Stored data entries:
Content starts

(* ===== verification/Names.v ===== *)
(** * Domain names on the wire

    A reference encoder for label sequences and the correctness of the two
    name readers of [parser.rs] against it: [parse_qname], which decodes the
    question name, and [skip_name], which measures an answer name. *)

From Stdlib Require Import Strings.Byte NArith ZArith Lia.
From stdpp Require Import base tactics numbers list strings.
From S2P Require Import Prelude RustStd Common Proto Parser.

Local Open Scope Z_scope.

(** ** Reference encoding (RFC 1035, 3.1) *)

(** A label is preceded by its length. *)
Definition encode_label (l : list byte) : list byte :=
  byte_of_Z (Z.of_nat (length l)) :: l.

Definition encode_labels (ls : list (list byte)) : list byte := concat (encode_label <$> ls).

(** A name ends with the root's empty label. *)
Definition encode_name (ls : list (list byte)) : list byte := encode_labels ls ++ [x00].

(** Labels a resolver may send: 1 to 63 bytes. *)
Definition label_ok (l : list byte) : Prop := (1 <= length l <= 63)%nat.

(** Labels [parse_qname] accepts. *)
Definition qlabel_ok (l : list byte) : Prop := label_ok l /\ is_ascii l = true.

(** The text of a name: its labels separated by dots. *)
Fixpoint join_dots (ls : list (list byte)) : list byte :=
  match ls with
  | [] => []
  | [l] => l
  | l :: ls => l ++ dot :: join_dots ls
  end.

(** One iteration's effect on the output string. *)
Definition push_label (out l : list byte) : list byte :=
  (if bool_decide (out = []) then out else out ++ [dot]) ++ l.

(** Why reading stops after [used] bytes of labels, at the bytes [rest]. *)
Inductive name_end (used : nat) : list byte -> outcome DnsParseError unit -> Prop :=
  | end_root rest : name_end used (x00 :: rest) (Ok tt)
  | end_cut : name_end used [] (Err UnexpectedEndOfPayload)
  | end_long_label b rest :
      (63 < usize_of_u8 b)%nat ->
      name_end used (b :: rest) (Err (InvalidLabelLength (usize_of_u8 b)))
  | end_cut_label b rest :
      (1 <= usize_of_u8 b <= 63)%nat -> (length rest < usize_of_u8 b)%nat ->
      name_end used (b :: rest) (Err UnexpectedEndOfPayload)
  | end_too_long l rest :
      label_ok l -> (255 < used + S (length l))%nat ->
      name_end used (encode_label l ++ rest) (Err LabelExceedsMaxLen)
  | end_non_ascii l rest :
      label_ok l -> (used + S (length l) <= 255)%nat -> is_ascii l = false ->
      name_end used (encode_label l ++ rest) (Err NonAsciiDomainName).

(** ** Helper lemmas *)

Lemma usize_of_byte_of_Z n : (n < 256)%nat -> usize_of_u8 (byte_of_Z (Z.of_nat n)) = n.
Proof.
  intros. apply Nat2Z.inj. rewrite usize_of_u8_Z, u8_byte_of_Z, Z.mod_small; lia.
Qed.

Lemma usize_of_u8_0 b : usize_of_u8 b = 0%nat -> b = x00.
Proof. intros H. by apply usize_of_u8_inj. Qed.

Lemma encode_label_app l rest :
  encode_label l ++ rest = byte_of_Z (Z.of_nat (length l)) :: (l ++ rest).
Proof. done. Qed.

Lemma encode_labels_cons l ls : encode_labels (l :: ls) = encode_label l ++ encode_labels ls.
Proof. done. Qed.

Lemma encode_labels_snoc ls l : encode_labels (ls ++ [l]) = encode_labels ls ++ encode_label l.
Proof. unfold encode_labels. rewrite fmap_app, concat_app. simpl. by rewrite app_nil_r. Qed.

Lemma length_encode_label l : length (encode_label l) = S (length l).
Proof. done. Qed.

Lemma length_encode_name ls : length (encode_name ls) = S (length (encode_labels ls)).
Proof. unfold encode_name. len_lia. Qed.

#[export] Hint Rewrite length_encode_label length_encode_name : rust.

(** The label count is below the encoded length, so fuel is enough. *)
Lemma length_labels_le ls : (length ls <= length (encode_labels ls))%nat.
Proof.
  induction ls as [|l ls IH]; [done|]. rewrite encode_labels_cons. len_lia.
Qed.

Content ends

# What to do
What are the lines above, starting at the one with "From S2P Require" and ending at the one with "Inductive name_end (used"? Give them again exactly, and only them.

# Solution to the problem
From S2P Require Import Prelude RustStd Common Proto Parser.

Local Open Scope Z_scope.

(** ** Reference encoding (RFC 1035, 3.1) *)

(** A label is preceded by its length. *)
Definition encode_label (l : list byte) : list byte :=
  byte_of_Z (Z.of_nat (length l)) :: l.

Definition encode_labels (ls : list (list byte)) : list byte := concat (encode_label <$> ls).

(** A name ends with the root's empty label. *)
Definition encode_name (ls : list (list byte)) : list byte := encode_labels ls ++ [x00].

(** Labels a resolver may send: 1 to 63 bytes. *)
Definition label_ok (l : list byte) : Prop := (1 <= length l <= 63)%nat.

(** Labels [parse_qname] accepts. *)
Definition qlabel_ok (l : list byte) : Prop := label_ok l /\ is_ascii l = true.

(** The text of a name: its labels separated by dots. *)
Fixpoint join_dots (ls : list (list byte)) : list byte :=
  match ls with
  | [] => []
  | [l] => l
  | l :: ls => l ++ dot :: join_dots ls
  end.

(** One iteration's effect on the output string. *)
Definition push_label (out l : list byte) : list byte :=
  (if bool_decide (out = []) then out else out ++ [dot]) ++ l.

(** Why reading stops after [used] bytes of labels, at the bytes [rest]. *)
Inductive name_end (used : nat) : list byte -> outcome DnsParseError unit -> Prop :=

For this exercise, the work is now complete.